- **WORK TO COMPLETE**: Take the records below and retype them line by line, from the first line through the one containing "admission gauges of"; stop there.
-- RECORDED INFORMATION follows --
(* ===== verification/FrameSend.v ===== *)
(** * FrameSend: failover, retry and admission on the binary hop

    Model of [send_worker_frame_to_pool], [send_to_worker], [park_for_slot] and the
    admission gauges of [crates/oxo-pingora-edge/src/platform/frame_hop.rs].  What other
    requests, the workers and the operating system do is the environment: an [attempt]
    holds everything one call of [send_to_worker] observes, a [pass] everything one turn
    of the selection loop observes, a [wake] what one turn of the parking loop observes.
    Shared counters, the pool, the gauges and the pin store are changed through the trace
    of [hop_event]s; the client's session and the long-lived counters are threaded. *)

From S2P Require Import Prelude Text HopFrame WorkerWire Fairness Dispatch FrameClient.

Inductive WorkerKind : Type := Classic | Async.
Definition parse_kind (value : bytes) : option WorkerKind :=
  if eq_bytes value (bs "classic") then Some Classic
  else if eq_bytes value (bs "async") then Some Async
  else None.
Definition is_async (k : WorkerKind) : bool := match k with Async => true | Classic => false end.

Inductive FrameSendError : Type :=
| Connect
| AfterWrite (status : Z)
| AtCapacity.

Abbreviation outcome := (result ExchangeError (Z * bool)).

Inductive hop_event : Type :=
| ConnectFailed (worker : nat)
| FreshConnect (worker : nat)                          (** [fresh_connect_total += 1] *)
| Acquired (worker : nat)                              (** gauge up *)
| Released (worker : nat)                              (** gauge down, wake a parked request *)
| Exchanged (worker : nat) (reused : bool) (o : outcome)
| StaleEvicted (worker : nat)                          (** [stale_evictions += 1] *)
| CheckedIn (worker : nat)                             (** the connection went back to the pool *)
| Repinned (key : Z) (from to : nat).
-- RECORDED INFORMATION concluded --
- **OUTPUT FOR THIS TASK**:
(* ===== verification/FrameSend.v ===== *)
(** * FrameSend: failover, retry and admission on the binary hop

    Model of [send_worker_frame_to_pool], [send_to_worker], [park_for_slot] and the
    admission gauges of [crates/oxo-pingora-edge/src/platform/frame_hop.rs].  What other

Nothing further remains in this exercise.